More often than not when a debtor passes away, someone has handled the assets of the deceased, predominately by closing bank accounts or selling assets. By doing so, they have become an intermeddler or an executor de son tort, meaning an executor in their own wrongdoing.
An intermeddler is someone whose actions amount to someone taking steps as if they are the personal representative or executor even if they are not entitled to that role or do not wish to be the personal representative.
Section 28 of the Administration of Estates Act 1925 states: ‘If any person, to the defrauding of creditors or without full valuable consideration, obtains, receives or holds any real or personal estate of a deceased person or effects the release of any debt or liability due to the estate of the deceased, he shall be charged as executor in his own wrong to the extent of the real and personal estate received or coming to his hands, or the debt or liability released, after deducting -
- a) any debt for valuable consideration and without fraud due to him from the deceased person at the time of his death; and
- b) any payment made by him which might properly be made by a personal representative.’
This means that if someone has become an executor de son tort, they become liable for assets they have collected and to creditors for debts as if they were the personal representative. This however does not extend to any debt owed to them personally or any payment that they were correct in paying for the deceased.

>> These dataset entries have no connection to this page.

Lemma split_pieces sep s : Forall (λ p, count_char sep p = 0%nat) (split sep s).
Proof.
  induction s as [|c s IH]; simpl; [by repeat constructor|].
  destruct (c =? sep)%char eqn:Hc; [by constructor|].
  destruct (split sep s) as [|p ps]; [repeat constructor; simpl; by rewrite Hc|].
  apply Forall_cons in IH as [Hp Hps]. constructor; [|done].
  simpl. by rewrite Hc.
Qed.

(** X25: when [CommaSepFloatField.to_python] returns on a value that is
    not empty, it returns one number for each piece between the commas of
    the value, in order: one more number than there are commas; the
    pieces hold no comma, and joined by commas they give the value
    back. *)
Theorem CommaSepFloatField_to_python_pieces
    (number : Type) (to_python : string → result number) v l :
  v ≠ "" →
  CommaSepFloatField_to_python number to_python (Some v) = Ok l →
  length l = S (count_char "," v) ∧
  ∃ pieces, Collections.join "," pieces = v ∧
            Forall (λ p, count_char "," p = 0%nat) pieces ∧
            Forall2 (λ p x, to_python p = Ok x) pieces l.
Proof.
  intros Hv. unfold CommaSepFloatField_to_python.
  destruct v as [|c v]; [done|]. intros Hl.
  destruct (mapM_result_Ok _ _ _ Hl) as [Hlen Hnth].
  split; [by rewrite Hlen, split_length|].
  exists (split "," (String c v)). split; [apply split_join|].
  split; [apply split_pieces|].
  apply Forall2_same_length_lookup. split; [done|].
  intros i p x Hp Hx. destruct (Hnth i p Hp) as (y & Hy & Hpy). congruence.
Qed.

Lemma CommaSepFloatField_to_python_pieces_witness :
  length [1; 2; 3; 4]%Z = S (count_char "," "1,2,3,4") ∧
  ∃ pieces, Collections.join "," pieces = "1,2,3,4" ∧
            Forall (λ p, count_char "," p = 0%nat) pieces ∧
            Forall2 (λ p x, read_int p = Ok x) pieces [1; 2; 3; 4]%Z.
Proof.
  apply (CommaSepFloatField_to_python_pieces Z read_int "1,2,3,4" [1; 2; 3; 4]%Z);
    [discriminate|reflexivity].
Defined.



(** X27: the errors of [BoundingBoxField.to_python].  An error raised
    while the numbers are read comes through, a ValueError too: only the
    making of the bounding box is guarded.  A polygon that the field
    returns is the bounding box of the numbers read, with the srid of the
    field; and an error raised by the making of the box comes through
    only if it is neither ValueError nor AttributeError. *)
Theorem BoundingBoxField_to_python_outcome
    (number : Type) (to_python : string → result number)
    (from_bbox : list number → result Carto.Geometry)
    (with_srid : Carto.Geometry → Z → Carto.Geometry) srid value :
  (∀ e, CommaSepFloatField_to_python number to_python value = Raise e →
        BoundingBoxField_to_python number to_python from_bbox with_srid srid value
          = Raise e) ∧
  (∀ b, BoundingBoxField_to_python number to_python from_bbox with_srid srid value
          = Ok (Carto.BBoxGeom b) →
        ∃ vals g, CommaSepFloatField_to_python number to_python value = Ok vals ∧
                  from_bbox vals = Ok g ∧ b = with_srid g srid) ∧
  (∀ e, BoundingBoxField_to_python number to_python from_bbox with_srid srid value
          = Raise e →
        CommaSepFloatField_to_python number to_python value = Raise e ∨
        (e ≠ ValueError ∧ e ≠ AttributeError)).
Proof.
  unfold BoundingBoxField_to_python.
  destruct (CommaSepFloatField_to_python _ _ _) as [vals|e0]; simpl.
  - split; [done|]. split.
    + intros b. destruct (from_bbox vals) as [g|[]] eqn:Hg; try done.
      intros [= <-]. eauto.
    + intros e. destruct (from_bbox vals) as [g|[]]; try done;
        intros [= <-]; right; done.
  - split; [by intros e [= <-]|]. split; [intros b H; discriminate H|].
    intros e [= <-]. by left.
Qed.

End FieldsSpec.
(** * reprobate: budget-controlled repr for Python objects

    A shallow embedding of [reprobate/core.py] and [reprobate/registry.py]:
    the recursive budget-allocating renderer, its dispatcher, the cycle
    guard and the per-call session state.

    - Python [str] values are lists of Unicode code points ([pystr]), so
      that [len] counts what Python counts.
    - Python [int] budgets are [Z]; [//] is [Z.div] (floor division).
    - Every Python value is a reference ([oid], what [id(obj)] returns)
      into an object store (a [gmap oid object]); an object is its type
      together with the data the renderer can observe on it.
    - The two context variables [_seen] and [_policy] are an explicit
      state ([ctx]) threaded through a state-and-exception monad [M].
    - Custom formatters ([__budget_repr__] hooks and registry renderers)
      are interaction trees over the public entry points ([prog]); the
      optional renderers of [ext_numpy.py], [ext_torch.py],
      [ext_arrow.py], [ext_pandas.py], [ext_polars.py] and
      [ext_pydantic.py] are such formatters.
    - What the code reads off a value and may raise on
      ([factory.__name__], [obj.most_common()], [getattr] of a dataclass
      field) is data of the value, with the exception when it raises. *)

From Stdlib Require Import ZArith String Ascii List Lia.
From stdpp Require Import base decidable option list gmap.

Local Open Scope Z_scope.

(** ** Text *)

Abbreviation pystr := (list N).
(** * Further properties of the docker scanner *)

Section ScannerFurther.

Import Docker.
Context `{Packages}.
Variable env : Env.
Variable config : Config.

Ltac scan_paths :=
  unfold scanImage, export_and_crawl, deferred, temp_pattern;
  repeat match goal with
    | |- context [match ?x with _ => _ end] =>
        lazymatch x with
        | context [match _ with _ => _ end] => fail
        | _ => destruct x eqn:?
        end
    end;
  simpl.

(** The loop does not see the images without a tag. *)
Lemma scan_loop_tagged_images (imageList : list ImageSummary) :
  forall (stats : Stats) (w : World),
    scan_loop env imageList stats w
    = scan_loop env (tagged_images imageList) stats w.
Proof.
  induction imageList as [|image rest IH]; intros stats w; [reflexivity|].
  destruct (decide (RepoTags image = [])) as [Htags|Htagged].
  - rewrite (scan_loop_untagged env image rest stats w Htags).
    rewrite (tagged_images_untagged image rest Htags). apply IH.
  - rewrite (tagged_images_tagged image rest Htagged).
    rewrite !(scan_loop_tagged env image _ stats w Htagged).
    destruct (scanImage env image _) as [[[imageStats [e|]] w1]|];
      [apply IH | apply IH | reflexivity].
Qed.

Lemma scan_loop_returns (imageList : list ImageSummary) (stats : Stats)
    (w : World) :
  is_Some (scan_loop env imageList stats w).
Proof.
  destruct (scan_loop_runs env w imageList stats w)
    as (w' & written & reported & Hloop & _).
  rewrite Hloop. eauto.
Qed.

(** X6. [scanImage] panics, on [image.RepoTags[0]], exactly for an image
    without a tag, and [ScanImages] never does: it returns for every
    environment and every list of images. *)
Theorem ScanImages_never_panics :
  (forall (image : ImageSummary) (w : World),
     scanImage env image w = None <-> RepoTags image = [])
  /\ (forall w : World, is_Some (ScanImages env config w)).
Proof.
  split.
  - intros image w. scan_paths; split; congruence.
  - intros w. unfold ScanImages.
    destruct (ImageList env) as [imageList [e|]]; [eauto|].
    destruct (scan_loop_returns imageList Stats_zero w) as [[stats w'] ->].
    destruct (OutputSummary config); [|eauto].
    destruct (WriteSummary config stats _) as [text [e|]]; eauto.
Qed.
(** [res.json] on a value of depth at most 2. *)
Lemma res_json_shallow (v : JSON) :
  (depth v <= 2)%nat ->
  res_json v = {| status := 200; content := Json (on_the_wire v) |}.
Proof.
  intros Hd. unfold res_json.
  destruct (Nat.leb_spec (depth v) stringify_depth) as [_ | Hlt];
    [reflexivity|].
  pose proof stringify_depth_min. lia.
Qed.

Lemma res_json_status (v : JSON) :
  status (res_json v) = 200%Z \/ status (res_json v) = 500%Z.
Proof.
  unfold res_json. destruct (depth v <=? stringify_depth)%nat;
    [left | right]; reflexivity.
Qed.

Lemma append_nil_r (s : string) : s +:+ "" = s.
Proof.
  induction s as [|c s IH]; [reflexivity|].
  rewrite append_cons, IH. reflexivity.
Qed.

(** A string without a percent sign has no escape to decode. *)
Lemma decodeURIComponent_plain (s : string) :
  all_chars not_percent s = true -> decodeURIComponent s = Some s.
Proof.
  intros Hs. rewrite <- (append_nil_r s) at 1.
  rewrite (decodeURIComponent_prefix s "" Hs).
  rewrite (decodeURIComponent_unreserved "" eq_refl).
  cbn [option_map]. rewrite append_nil_r. reflexivity.
Qed.

(** A path whose tail does not decode names no static file. *)
Lemma static_lookup_undecodable (files : list string) (a b : string) :
  all_chars not_percent a = true -> decodeURIComponent b = None ->
  static_lookup files (a +:+ b) = None.
Proof.
  intros Ha Hb. unfold static_lookup.
  rewrite (decodeURIComponent_prefix a b Ha), Hb. reflexivity.
Qed.

(** A literal path, without escapes, is looked up as it is written. *)
Lemma static_lookup_plain (q : string) :
  all_chars not_percent q = true ->
  static_lookup public q
  = if has_nul q then None
    else
      match resolve (split_on "/" q) [] with
      | None => None
      | Some segs =>
          if ends_with_slash q then
            match segs with
            | [] => Some (FileHit "index.html")
            | _ :: _ => None
            end
          else
            match segs with
            | [] => Some DirectoryHit
            | [f] =>
                if ends_with_slash q then None
                else if existsb (String.eqb f) public
                     then Some (FileHit f) else None
            | _ :: _ :: _ => None
            end
      end.
Proof.
  intros Hq. unfold static_lookup.
  rewrite (decodeURIComponent_plain q Hq). reflexivity.
Qed.

Lemma serve_failed (p : Process) (r : Request) (code : Z) :
  static_file public r = None -> read_json r = Failed code ->
  serve p r = finalhandler code.
Proof.
  intros Hf Hj. unfold serve, app. cbn [handle app_use].
  unfold express_static at 1. cbn [request incoming]. rewrite Hf.
  unfold express_json at 1. cbn. rewrite Hj. reflexivity.
Qed.

Lemma serve_routed (p : Process) (r : Request) :
  static_file public r = None -> accepted r = true ->
  serve p r = handle p (drop 2 app) (routed r).
Proof.
  intros Hf Hj. unfold serve, app. cbn [handle app_use drop].
  unfold express_static at 1. cbn [request incoming]. rewrite Hf.
  unfold express_json at 1. cbn [request incoming with_body body default].
  unfold accepted in Hj. unfold routed, parsed_body.
  destruct (read_json r); [reflexivity | reflexivity | discriminate].
Qed.

End Dispatch.

(** *** What each route answers *)

Section Routes.
Context `{!Builtins}.

Lemma static_file_info (r : Request) :
  path r = "/api/info" -> static_file public r = None.
Proof.
  intros Hp. unfold static_file. rewrite Hp.
  rewrite static_lookup_plain by reflexivity.
  destruct (method r); reflexivity.
Qed.

Lemma serve_api_info (p : Process) (r : Request) :
  method r = GET -> path r = "/api/info" -> accepted r = true ->
  serve p r =
  {| status := 200;
     content := Json (JObject
       [("app", JString "Deploy Test Application");
        ("version", JString "1.0.0");
        ("timestamp", JString (toISOString (clock p)));
        ("environment", JString (environment p));
        ("node_version", JString (version p))]) |}.
Proof.
  intros Hm Hp Hj.
  rewrite (serve_routed p r (static_file_info r Hp) Hj).
  destruct r as [m pth ct cs pl]. cbn in Hm, Hp. subst m pth.
  transitivity (res_json (JObject
       [("app", JString "Deploy Test Application");
        ("version", JString "1.0.0");
        ("timestamp", JString (toISOString (clock p)));
        ("environment", JString (environment p));
        ("node_version", JString (version p))])); [reflexivity|].
  rewrite res_json_shallow by (cbn; lia). reflexivity.
Qed.

Lemma all_chars_app (q : ascii -> bool) (a b : string) :
  all_chars q a = true -> all_chars q b = true ->
  all_chars q (a +:+ b) = true.
Proof.
  intros Ha Hb. induction a as [|c a IH]; [exact Hb|].
  rewrite append_cons. cbn [all_chars] in *.
  apply andb_true_iff in Ha as [-> Ha]. exact (IH Ha).
Qed.

Lemma has_nul_app (a b : string) :
  has_nul (a +:+ b) = has_nul a || has_nul b.
Proof.
  induction a as [|c a IH]; [reflexivity|].
  rewrite append_cons. cbn [has_nul]. rewrite IH. apply orb_assoc.
Qed.

Lemma unreserved_not_percent (c : ascii) :
  unreserved c = true -> not_percent c = true.
Proof.
  destruct c as [[] [] [] [] [] [] [] []]; vm_compute; congruence.
Qed.

Lemma unreserved_no_nul (s : string) :
  all_chars unreserved s = true -> has_nul s = false.
Proof.
  induction s as [|c s IH]; [reflexivity|].
  cbn [all_chars has_nul]. intros [Hc Hs]%andb_true_iff.
  rewrite (IH Hs), orb_false_r.
  destruct c as [[] [] [] [] [] [] [] []];
    first [reflexivity | vm_compute in Hc; discriminate Hc].
Qed.

Lemma split_on_greet (name : string) :
  all_chars not_slash name = true ->
  split_on "/" ("/api/greet/" +:+ name) = [""; "api"; "greet"; name].
Proof.
  intros Hns. rewrite !append_cons, append_nil. cbn.
  rewrite (split_on_no_slash name Hns). reflexivity.
Qed.

Lemma resolve_greet (name : string) :
  resolve [""; "api"; "greet"; name] []
  = if String.eqb name "" || String.eqb name "." then Some ["api"; "greet"]
    else if String.eqb name ".." then Some ["api"]
    else Some ["api"; "greet"; name].
Proof. reflexivity. Qed.

(** A greeting path with a name of unreserved characters names no static
    file: its first segment is not a file of the public directory. *)
Lemma static_file_greet (r : Request) (name : string) :
  path r = "/api/greet/" +:+ name -> all_chars unreserved name = true ->
  static_file public r = None.
Proof.
  intros Hp Hsafe. unfold static_file. rewrite Hp.
  rewrite static_lookup_plain
    by (apply all_chars_app;
        [reflexivity
        | exact (all_chars_impl _ _ name unreserved_not_percent Hsafe)]).
  rewrite has_nul_app, (unreserved_no_nul name Hsafe).
  change (has_nul "/api/greet/") with false. cbn [orb].
  rewrite (split_on_greet name
             (all_chars_impl _ _ name unreserved_not_slash Hsafe)).
  rewrite resolve_greet.
  destruct (String.eqb name "" || String.eqb name ".");
    [| destruct (String.eqb name "..")];
    destruct (ends_with_slash _); destruct (method r); reflexivity.
Qed.

Lemma serve_api_greet (p : Process) (r : Request) (seg name : string) :
  method r = GET -> path r = "/api/greet/" +:+ seg ->
  seg <> "" -> all_chars not_slash seg = true ->
  decodeURIComponent seg = Some name ->
  static_file public r = None -> accepted r = true ->
  serve p r =
  {| status := 200;
     content := Json (JObject
       [("message", JString (greeting (Some name)));
        ("timestamp", JString (toISOString (clock p)))]) |}.
Proof.
  intros Hm Hp Hne Hns Hdec Hf Hj.
  rewrite (serve_routed p r Hf Hj).
  cbn [drop app app_get app_post app_use handle routed request].
  unfold match_path. rewrite Hp, (segments_greet seg Hne Hns), Hm.
  change (compile_path "/") with (@nil Seg).
  change (compile_path "/api/info") with [Lit "api"; Lit "info"].
  change (compile_path "/api/greet/:name")
    with [Lit "api"; Lit "greet"; Par "name"].
  cbn [match_segs].
  change (String.eqb (lower "api") (lower "api")) with true.
  change (String.eqb (lower "greet") (lower "info")) with false.
  change (String.eqb (lower "greet") (lower "greet")) with true.
  cbn iota. rewrite (eqb_empty_false seg Hne).
  cbn [decode_params]. rewrite Hdec.
  cbn [handles_method method_eqb orb api_greet with_params params param
       String.eqb object_literal].
  change (String.eqb "name" "name") with true. cbn iota.
  transitivity (res_json (JObject
       [("message", JString (greeting (Some name)));
        ("timestamp", JString (toISOString (clock p)))])); [reflexivity|].
  rewrite res_json_shallow by (cbn; lia). reflexivity.
Qed.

They also become personally liable to pay any the inheritance tax due on the assets handled.
If the deceased left a will naming the intermeddler as executor, they may lose the right to renounce probate and not act as it is interpreted as they have accepted that office. Examples of this include releasing a debt on behalf of the deceased, see Pytt v Fendall (1754) 1 Lee 553. This does not extend to those who die intestate as a person’s right to deal with the estate is conferred from the Grant.
If this named intermeddling executor has failed to take out the grant within 6 months of the date of death, another interested party, such as a beneficiary, can obtain a direction from the court that the intermeddling party takes out the Grant under Rule 47(3) of the Non-Contentious Probate Rules 1987. This is known as ‘citation to take probate’ and is done by personally serving the citation and affidavit in support of citation on the intermeddling party. The documents must have been sealed by the Probate Registry prior to serving and a caveat lodged, to prevent a grant from being issued. Rule 47 then requires the intermeddling party to ‘show cause why he should not be ordered to take a grant may be issued at the instance of any person interested in the estate at any time after the expiration of six months from the death of the deceased’ within 8 days of being served by entering an appearance at the Probate Registry and serving a copy on the other party. If the intermeddling party fails to respond to the initial request, the party who has issued the citation can apply to the Court by summons requiring the intermeddler to take out the grant within a specified time, for a grant to be issued to the applying party or someone else (Rules 47(5)(c) and (7)(c)), or an order passing over the intermeddling party under s116 of the Senior Courts Act 1981.
It is very important therefore that any party who has the ability to handle assets of the deceased takes steps to consider their actions. Further it is of equal importance for creditors to explore the actions of those who may have intermeddled in order to hold the intermeddler responsible for the dissipation of any assets from the deceased’s estate which could, and rightly should, have been used for payment of debts.